■ **Extracted data**:
▼
(* ===== verification/Bound.v ===== *)
(** * internal/bound: operation budgets, over Go contexts

    A context is the moment it becomes done together with the errors [Err] and
    [Cause] report from then on. A running program learns of that moment only
    by asking ([ErrAt] at the current time), so the future cancellation of the
    run context is part of the value. Timers are exact: a goroutine that waits
    on a timer or a channel runs when it fires. *)
From S2P Require Import Prelude Errors.

(** ** package context *)
Record cx := Cx { cx_done : option Z; cx_err : err; cx_cause : err }.
Definition Background : cx := Cx None (Sentinel Canceled) (Sentinel Canceled).
Definition Second : Z := 1000000000.

(** [ctx.Err()] and [context.Cause(ctx)] asked at time [t]. *)
Definition doneAt (c : cx) (t : Z) : bool :=
  match cx_done c with Some d => d <=? t | None => false end.
Definition ErrAt (c : cx) (t : Z) : error := if doneAt c t then Some (cx_err c) else None.
Definition CauseAt (c : cx) (t : Z) : error := if doneAt c t then Some (cx_cause c) else None.

(** A child that is done at [d] at the latest, and with its parent before. *)
Definition earlier (c : cx) (d : Z) (e : sentinel) : cx :=
  match cx_done c with
  | Some p => if p <=? d then c else Cx (Some d) (Sentinel e) (Sentinel e)
  | None => Cx (Some d) (Sentinel e) (Sentinel e)
  end.
Definition WithTimeout (t : Z) (c : cx) (d : Z) : cx := earlier c (t + d) DeadlineExceeded.
Definition WithoutCancel (c : cx) : cx := Background.

(** ** The policies, entered at time [t] *)
Definition Shutdown : Z := 5 * Second.

Definition Call (t : Z) (ctx : cx) (ttl : Z) : cx := WithTimeout t ctx ttl.

(** The watchdog goroutine waits for the parent, then cancels the detached
    context one [Shutdown] later unless the call is over by then. *)
Definition Commit (t : Z) (ctx : cx) (ttl : Z) : cx :=
  if doneAt ctx t then WithTimeout t (WithoutCancel ctx) Shutdown
  else
    let out := WithTimeout t (WithoutCancel ctx) ttl in
    match cx_done ctx with
    | None => out
    | Some p => earlier out (p + Shutdown) Canceled
    end.

Definition ShutdownScope (t : Z) : cx := WithTimeout t Background Shutdown.

Definition Salvaged (t : Z) (ctx : cx) (ttl : Z) : cx :=
  if doneAt ctx t then WithTimeout t (WithoutCancel ctx) Shutdown
  else WithTimeout t ctx ttl.

Definition Fresh (t : Z) : cx := WithTimeout t Background Shutdown.

(** The two shutdown steps ([Elector.Release], [Relay.closeStream]) derive their
    context from the scope they are given by the same four lines. *)
Definition shutdownStep (t : Z) (ctx : cx) : cx :=
  if doneAt ctx t then Fresh t else WithTimeout t ctx Shutdown.

(** ** Lemmas *)
Lemma doneAt_Some d e e' t : doneAt (Cx (Some d) e e') t = (d <=? t).
Proof. done. Qed.
Lemma doneAt_earlier c d e t : doneAt (earlier c d e) t = doneAt c t || (d <=? t).
Proof.
  unfold doneAt, earlier. destruct c as [[p|] ce cc]; simpl; [|done].
  destruct (p <=? d) eqn:E1; simpl; destruct (p <=? t) eqn:E2, (d <=? t) eqn:E3;
    simpl; zbool; done || lia.
Qed.
Lemma doneAt_mono c t u : t <= u → doneAt c t = true → doneAt c u = true.
Proof.
  unfold doneAt. destruct (cx_done c); [|done]. intros ??. zbool. apply Z.leb_le. lia.
Qed.
Lemma doneAt_WithTimeout t c d u : doneAt (WithTimeout t c d) u = doneAt c u || (t + d <=? u).
Proof. apply doneAt_earlier. Qed.

(** When the commit context becomes done. *)
Lemma doneAt_Commit t ctx ttl u :
  doneAt (Commit t ctx ttl) u =
  if doneAt ctx t then t + Shutdown <=? u
  else (t + ttl <=? u) || (if cx_done ctx is Some p then p + Shutdown <=? u else false).
Proof.
  unfold Commit. destruct (doneAt ctx t); [by rewrite doneAt_WithTimeout|].
  destruct (cx_done ctx); [rewrite doneAt_earlier|rewrite orb_false_r];
    by rewrite doneAt_WithTimeout.
Qed.

(** ** Properties *)

(** A store write that records work already done is never aborted by
    cancellation at once: whenever the run context dies, before or during the
    call, the write keeps running for the whole of its timeout or for the
    shutdown grace, whichever is shorter; and it never outlives its timeout, nor
    the run context by more than the grace. *)
Theorem Commit_budget t ctx ttl u :
  (t <= u < t + Z.min ttl Shutdown → ErrAt (Commit t ctx ttl) u = None) ∧
  (Z.max ttl Shutdown <= u - t → ErrAt (Commit t ctx ttl) u ≠ None) ∧
  (∀ p, cx_done ctx = Some p → Z.max p t + Shutdown <= u →
        ErrAt (Commit t ctx ttl) u ≠ None).
Proof.
  unfold ErrAt. rewrite doneAt_Commit. unfold doneAt.
  destruct (cx_done ctx) as [p|]; [destruct (Z.leb_spec p t)|];
    (split_and!; [intros ?|intros ?|intros q Hq ?; simplify_eq Hq; intros]);
    repeat match goal with |- context [?a <=? ?b] => destruct (Z.leb_spec a b) end;
    simpl; try done; exfalso; lia.
Qed.
Lemma Commit_budget_witness :
  ErrAt (Commit 0 (Cx (Some 1) (Sentinel Canceled) (Sentinel Canceled)) (30 * Second))
    (4 * Second) = None.
Proof. apply (Commit_budget 0 _ (30 * Second) (4 * Second)). vm_compute; split; discriminate || reflexivity. Defined.

(** The salvaged read differs from the commit in exactly the case that
    matters: on a live run context it is aborted the moment the context dies,
    on a dead one it still gets the whole shutdown grace. *)
Theorem Salvaged_budget t ctx ttl u :
  doneAt (Salvaged t ctx ttl) u =
  if doneAt ctx t then t + Shutdown <=? u else doneAt ctx u || (t + ttl <=? u).
Proof. unfold Salvaged. destruct (doneAt ctx t); by rewrite doneAt_WithTimeout. Qed.

(** The shutdown scope is one budget for every shutdown step only while it
    lasts. A step that starts before the scope's deadline ends by that deadline,
    whatever the number of steps; a step that starts after it gets a whole fresh
    [Shutdown] of its own. Both relays create the scope when [Run] starts, not
    when shutdown starts, so after the first five seconds of a run every step is
    of the second kind and the tail is one [Shutdown] per step. *)
Theorem shutdown_tail t0 t :
  t0 <= t →
  cx_done (shutdownStep t (ShutdownScope t0)) =
  Some (if t <? t0 + Shutdown then t0 + Shutdown else t + Shutdown).
Proof.
  intros. unfold shutdownStep, ShutdownScope, Fresh, WithTimeout, earlier, doneAt. simpl.
  destruct (Z.leb_spec (t0 + Shutdown) t); simpl; destruct (Z.ltb_spec t (t0 + Shutdown));
    try lia; [done|]. destruct (Z.leb_spec (t0 + Shutdown) (t + Shutdown)); [done|lia].
Qed.
Lemma shutdown_tail_witness :
  cx_done (shutdownStep (60 * Second) (ShutdownScope 0)) = Some (65 * Second).
Proof. apply (shutdown_tail 0 (60 * Second)). vm_compute; discriminate. Defined.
▲
■ **Exercise**: Reproduce the entries above exactly.

■ **Answer below**:
(* ===== verification/Bound.v ===== *)
(** * internal/bound: operation budgets, over Go contexts

    A context is the moment it becomes done together with the errors [Err] and
    [Cause] report from then on. A running program learns of that moment only
    by asking ([ErrAt] at the current time), so the future cancellation of the
    run context is part of the value. Timers are exact: a goroutine that waits
    on a timer or a channel runs when it fires. *)
From S2P Require Import Prelude Errors.

(** ** package context *)
Record cx := Cx { cx_done : option Z; cx_err : err; cx_cause : err }.
Definition Background : cx := Cx None (Sentinel Canceled) (Sentinel Canceled).
Definition Second : Z := 1000000000.

(** [ctx.Err()] and [context.Cause(ctx)] asked at time [t]. *)
Definition doneAt (c : cx) (t : Z) : bool :=
  match cx_done c with Some d => d <=? t | None => false end.
Definition ErrAt (c : cx) (t : Z) : error := if doneAt c t then Some (cx_err c) else None.
Definition CauseAt (c : cx) (t : Z) : error := if doneAt c t then Some (cx_cause c) else None.

(** A child that is done at [d] at the latest, and with its parent before. *)
Definition earlier (c : cx) (d : Z) (e : sentinel) : cx :=
  match cx_done c with
  | Some p => if p <=? d then c else Cx (Some d) (Sentinel e) (Sentinel e)
  | None => Cx (Some d) (Sentinel e) (Sentinel e)
  end.
Definition WithTimeout (t : Z) (c : cx) (d : Z) : cx := earlier c (t + d) DeadlineExceeded.
Definition WithoutCancel (c : cx) : cx := Background.

(** ** The policies, entered at time [t] *)
Definition Shutdown : Z := 5 * Second.

Definition Call (t : Z) (ctx : cx) (ttl : Z) : cx := WithTimeout t ctx ttl.

(** The watchdog goroutine waits for the parent, then cancels the detached
    context one [Shutdown] later unless the call is over by then. *)
Definition Commit (t : Z) (ctx : cx) (ttl : Z) : cx :=
  if doneAt ctx t then WithTimeout t (WithoutCancel ctx) Shutdown
  else
    let out := WithTimeout t (WithoutCancel ctx) ttl in
    match cx_done ctx with
    | None => out
    | Some p => earlier out (p + Shutdown) Canceled
    end.

Definition ShutdownScope (t : Z) : cx := WithTimeout t Background Shutdown.

Definition Salvaged (t : Z) (ctx : cx) (ttl : Z) : cx :=
  if doneAt ctx t then WithTimeout t (WithoutCancel ctx) Shutdown
  else WithTimeout t ctx ttl.

Definition Fresh (t : Z) : cx := WithTimeout t Background Shutdown.

(** The two shutdown steps ([Elector.Release], [Relay.closeStream]) derive their
    context from the scope they are given by the same four lines. *)
Definition shutdownStep (t : Z) (ctx : cx) : cx :=
  if doneAt ctx t then Fresh t else WithTimeout t ctx Shutdown.

(** ** Lemmas *)
Lemma doneAt_Some d e e' t : doneAt (Cx (Some d) e e') t = (d <=? t).
Proof. done. Qed.
Lemma doneAt_earlier c d e t : doneAt (earlier c d e) t = doneAt c t || (d <=? t).
Proof.
  unfold doneAt, earlier. destruct c as [[p|] ce cc]; simpl; [|done].
  destruct (p <=? d) eqn:E1; simpl; destruct (p <=? t) eqn:E2, (d <=? t) eqn:E3;
    simpl; zbool; done || lia.
Qed.
Lemma doneAt_mono c t u : t <= u → doneAt c t = true → doneAt c u = true.
Proof.
  unfold doneAt. destruct (cx_done c); [|done]. intros ??. zbool. apply Z.leb_le. lia.
Qed.
Lemma doneAt_WithTimeout t c d u : doneAt (WithTimeout t c d) u = doneAt c u || (t + d <=? u).
Proof. apply doneAt_earlier. Qed.

(** When the commit context becomes done. *)
Lemma doneAt_Commit t ctx ttl u :
  doneAt (Commit t ctx ttl) u =
  if doneAt ctx t then t + Shutdown <=? u
  else (t + ttl <=? u) || (if cx_done ctx is Some p then p + Shutdown <=? u else false).
Proof.
  unfold Commit. destruct (doneAt ctx t); [by rewrite doneAt_WithTimeout|].
  destruct (cx_done ctx); [rewrite doneAt_earlier|rewrite orb_false_r];
    by rewrite doneAt_WithTimeout.
Qed.

(** ** Properties *)

(** A store write that records work already done is never aborted by
    cancellation at once: whenever the run context dies, before or during the
    call, the write keeps running for the whole of its timeout or for the
    shutdown grace, whichever is shorter; and it never outlives its timeout, nor
    the run context by more than the grace. *)
Theorem Commit_budget t ctx ttl u :
  (t <= u < t + Z.min ttl Shutdown → ErrAt (Commit t ctx ttl) u = None) ∧
  (Z.max ttl Shutdown <= u - t → ErrAt (Commit t ctx ttl) u ≠ None) ∧
  (∀ p, cx_done ctx = Some p → Z.max p t + Shutdown <= u →
        ErrAt (Commit t ctx ttl) u ≠ None).
Proof.
  unfold ErrAt. rewrite doneAt_Commit. unfold doneAt.
  destruct (cx_done ctx) as [p|]; [destruct (Z.leb_spec p t)|];
    (split_and!; [intros ?|intros ?|intros q Hq ?; simplify_eq Hq; intros]);
    repeat match goal with |- context [?a <=? ?b] => destruct (Z.leb_spec a b) end;
    simpl; try done; exfalso; lia.
Qed.
Lemma Commit_budget_witness :
  ErrAt (Commit 0 (Cx (Some 1) (Sentinel Canceled) (Sentinel Canceled)) (30 * Second))
    (4 * Second) = None.
Proof. apply (Commit_budget 0 _ (30 * Second) (4 * Second)). vm_compute; split; discriminate || reflexivity. Defined.

(** The salvaged read differs from the commit in exactly the case that
    matters: on a live run context it is aborted the moment the context dies,
    on a dead one it still gets the whole shutdown grace. *)
Theorem Salvaged_budget t ctx ttl u :
  doneAt (Salvaged t ctx ttl) u =
  if doneAt ctx t then t + Shutdown <=? u else doneAt ctx u || (t + ttl <=? u).
Proof. unfold Salvaged. destruct (doneAt ctx t); by rewrite doneAt_WithTimeout. Qed.

(** The shutdown scope is one budget for every shutdown step only while it
    lasts. A step that starts before the scope's deadline ends by that deadline,
    whatever the number of steps; a step that starts after it gets a whole fresh
    [Shutdown] of its own. Both relays create the scope when [Run] starts, not
    when shutdown starts, so after the first five seconds of a run every step is
    of the second kind and the tail is one [Shutdown] per step. *)
Theorem shutdown_tail t0 t :
  t0 <= t →
  cx_done (shutdownStep t (ShutdownScope t0)) =
  Some (if t <? t0 + Shutdown then t0 + Shutdown else t + Shutdown).
Proof.
  intros. unfold shutdownStep, ShutdownScope, Fresh, WithTimeout, earlier, doneAt. simpl.
  destruct (Z.leb_spec (t0 + Shutdown) t); simpl; destruct (Z.ltb_spec t (t0 + Shutdown));
    try lia; [done|]. destruct (Z.leb_spec (t0 + Shutdown) (t + Shutdown)); [done|lia].
Qed.
Lemma shutdown_tail_witness :
  cx_done (shutdownStep (60 * Second) (ShutdownScope 0)) = Some (65 * Second).
Proof. apply (shutdown_tail 0 (60 * Second)). vm_compute; discriminate. Defined.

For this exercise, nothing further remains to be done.